*YOUR GOAL*:
This exercise calls for a copy of every line in the listing below that carries the word "Forall".
====== RAW DATA ======
Lemma register_contexts_spec cpu pid cs n r : (cpu < MAX_CPUS)%nat → Forall context_ok cs →
  in_step n r → embryo pid (execution r) →
  wp (for_each cs (λ context,
        thread ← lift (context_thread_id context cpu);
        try_catch (zoom execution set_execution (λ e, e)
            (create_thread_with_id pid thread (kr_name context) (mask_single cpu)))
          (λ _, mret ()) (undo_process pid)))
    (λ _ r', in_step n r') (λ x r', in_step n r' ∧ not_rollback x) r.
Proof.
  intros Hcpu Hcs. revert r. induction Hcs as [|c cs Hc Hcs IH]; intros r Hr He; cbn [for_each]; [by wp_steps|].
  apply wp_bind, wp_bind, wp_lift. destruct (kernel_thread_id_ok cpu c Hc) as [id Hid].
  unfold context_thread_id. rewrite Hid. cbn [expect wpo]. apply wp_try_catch, wp_zoom. destruct Hr as [Hi Hn].
  eapply wp_mono; [apply exec_create_thread_with_id_spec; [done|by apply mask_single_u64]|cbv beta|cbv beta].
  - intros a e' ([Hi' Hn'] & _ & t' & Hins & Had). apply wp_ret, IH; [split; [done|cbn; lia]|].
    by apply (admitted_embryo pid id (kr_name c) (execution r) e' t').
  - intros x e' ->. eapply wp_mono; [apply undo_process_spec; [by split|done]|done|done].
Qed.

Lemma create_process_in_step parent n r : in_step n r → n < u64_max →
  wp (executes (λ e, RExecution (ECreate e)) (create_process parent))
    (λ pid r', in_step (n + 1) r' ∧ embryo pid (execution r')) (λ x r', in_step (n + 1) r' ∧ not_rollback x) r.
Proof.
  intros [Hi Hn] Hlt. apply wp_zoom.
  eapply wp_mono; [apply exec_create_process_spec; [done|lia]|cbv beta|cbv beta].
  - intros pid e' (Hi' & -> & Hn' & He'). split; [split; [done|cbn; lia]|]. cbn. rewrite He' in Hi' |- *. by apply created_embryo.
  - intros x e' ->. split; [split; [done|cbn; lia]|done].
Qed.

Lemma register_cpu_spec cpu cs n r : (cpu < MAX_CPUS)%nat → Forall context_ok cs → in_step n r → n < u64_max →
  wp (register_cpu_contexts cpu cs) (λ _ r', in_step (n + 1) r') (λ x r', in_step (n + 1) r' ∧ not_rollback x) r.
Proof.
  intros Hcpu Hcs Hr Hn. assert (in_step (n + 1) r) as Hr1 by (eapply in_step_le; [|exact Hr]; lia).
  unfold register_cpu_contexts. apply wp_bind, wp_lift, wpo_err_if; [done|intros _].
  apply wp_bind, wp_reads. destruct (cpu_processes r !! cpu) as [slot|]; [|done]. cbn [ok_or wpo].
  apply wp_bind, wp_lift, wpo_err_if; [done|intros _]. apply wp_bind.
  eapply wp_mono; [apply (executes_in_step _ _ n); [done|done|apply exec_online_spec, Hr]|cbv beta|cbv beta].
  2: { intros x r' [Hr' ?]. split; [|done]. eapply in_step_le; [|exact Hr']. lia. }
  intros _ r1 Hr'. apply wp_bind. eapply wp_mono; [by apply create_process_in_step|cbv beta|done].
  intros pid r2 [Hr2 He]. apply wp_bind. eapply wp_mono; [by apply register_contexts_spec|cbv beta|done].
  intros _ r3 Hr3. by wp_steps.
Qed.

Lemma register_userspace_spec parent name cpu n r : (cpu < MAX_CPUS)%nat → in_step n r → n < u64_max →
  wp (register_userspace_context parent name cpu) (λ _ r', in_step (n + 1) r') (λ x r', in_step (n + 1) r' ∧ not_rollback x) r.
Proof.
  intros Hcpu Hr Hn. apply wp_bind. eapply wp_mono; [by apply create_process_in_step|cbv beta|done].
  intros pid r1 [[Hi1 Hn1] He]. apply wp_bind, wp_try_catch, wp_zoom.
  eapply wp_mono; [apply exec_create_thread_spec; [done|by apply mask_single_u64]|cbv beta|cbv beta].
  - intros a e' [[Hi' Hn'] _]. wp_steps. split; [done|cbn; lia].
  - intros x e' ->. eapply wp_mono; [apply undo_process_spec; [by split|done]|done|done].
Qed.

Lemma validate_identity_wp {A} context (k : Run A) Q n r : in_step n r →
  wp k Q (λ x r', in_step n r' ∧ not_rollback x) r →
  wp (_ ← reads (λ r, validate_context_identity r context); k) Q (λ x r', in_step n r' ∧ not_rollback x) r.
Proof.
  intros Hr Hk. apply wp_bind, wp_reads. unfold validate_context_identity, thread_snapshot.
  destruct (thread _ _) as [th|]; cbn; [|done]. by case_bool_decide.
Qed.

Lemma reap_userspace_spec context n r : in_step n r →
  wp (reap_userspace_context context) (λ _ r', in_step n r') (λ x r', in_step n r' ∧ not_rollback x) r.
Proof.
  intros Hr. unfold reap_userspace_context. apply validate_identity_wp; [done|].
  apply wp_bind, wp_reads. unfold thread_snapshot. destruct (thread _ _) as [th|]; [|done]. cbn [ok_or map_err wpo].
  do 2 (apply wp_bind, wp_lift, wpo_err_if; [done|intros _]).
  apply wp_bind, wp_reads. unfold process_snapshot. destruct (process _ _) as [p|]; [|done]. cbn [ok_or map_err wpo mbind outcome_bind mret outcome_ret].
  apply wp_bind, wp_lift, wpo_err_if; [done|intros _].
  apply wp_bind. eapply wp_mono; [apply (executes_in_step _ _ n); [done|done|apply exec_orphan_spec, Hr]|cbv beta|done].
  intros _ r1 Hr1. apply wp_bind. eapply wp_mono; [apply (executes_in_step _ _ n); [done|done|apply exec_join_spec, Hr1]|cbv beta|done].
  intros exit r2 Hr2. apply wp_bind, wp_lift, wpo_err_if; [done|intros _].
  apply executes_in_step; [done|done|apply exec_reap_spec, Hr2].
Qed.

(** ** Histories *)

(** The calls of the runtime, and those of the coordinator it hands out with
    [execution_mut]. *)
Inductive call :=
| Coordinator (o : op)
| RegisterCpu (cpu : CpuId) (contexts : list KernelContextRegistration)
| RegisterUserspace (parent : option ProcessId) (name : string) (cpu : CpuId)
| ExitUserspace (context : ExecutionContext) (status : Z)
| WakeContext (context : ExecutionContext)
| ReapUserspace (context : ExecutionContext).

Definition call_typed (c : call) : Prop :=
  match c with
  | Coordinator o => op_typed o
  | RegisterCpu cpu contexts => (cpu < MAX_CPUS)%nat ∧ Forall context_ok contexts
  | RegisterUserspace _ _ cpu => (cpu < MAX_CPUS)%nat
  | _ => True
  end.

(** A direct rollback is for unpublished processes; the runtime's own need no
    assumption. *)
Definition call_allowed (c : call) (r : ExecutionRuntime) : Prop :=
  match c with Coordinator o => op_allowed o (execution r) | _ => True end.

(** The error of a coordinator call is not looked at. *)
Definition runtime_call {A} (m : Run A) : M ExecutionRuntime (option RuntimeError) unit :=
  try_catch m (λ _, mret ()) (λ e, lift (Err (Some e))).

Definition exec_call (c : call) : M ExecutionRuntime (option RuntimeError) unit :=
  match c with
  | Coordinator o => zoom execution set_execution (λ _, None) (exec o)
  | RegisterCpu cpu contexts => runtime_call (register_cpu_contexts cpu contexts)
  | RegisterUserspace parent name cpu => runtime_call (register_userspace_context parent name cpu)
  | ExitUserspace context status => runtime_call (exit_userspace_context context status)
  | WakeContext context => runtime_call (wake_context context)
  | ReapUserspace context => runtime_call (reap_userspace_context context)
  end.

Fixpoint run (cs : list call) (r : ExecutionRuntime) : ExecutionRuntime :=
  match cs with [] => r | c :: cs => run cs (exec_call c r).2 end.

Fixpoint admissible (cs : list call) (r : ExecutionRuntime) : Prop :=
  match cs with
  | [] => True
  | c :: cs => call_typed c ∧ call_allowed c r ∧ admissible cs (exec_call c r).2
  end.

Lemma runtime_call_spec {A} (m : Run A) (Q : ExecutionRuntime → Prop) r :
  wp m (λ _ r', Q r') (λ x r', Q r' ∧ not_rollback x) r →
  wp (runtime_call m) (λ _ r', Q r') (λ x r', Q r' ∧ ∀ e, x ≠ Some (RRollback e)) r.
Proof.
  intros Hm. apply wp_try_catch. eapply wp_mono; [exact Hm|by intros; wp_steps|cbv beta].
  intros x r' [Hq Hx]. apply wp_lift. cbn. split; [done|]. by intros e [= ->].
Qed.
======
*YOUR RESPONSE*:
Lemma register_contexts_spec cpu pid cs n r : (cpu < MAX_CPUS)%nat → Forall context_ok cs →
Lemma register_cpu_spec cpu cs n r : (cpu < MAX_CPUS)%nat → Forall context_ok cs → in_step n r → n < u64_max →
  | RegisterCpu cpu contexts => (cpu < MAX_CPUS)%nat ∧ Forall context_ok contexts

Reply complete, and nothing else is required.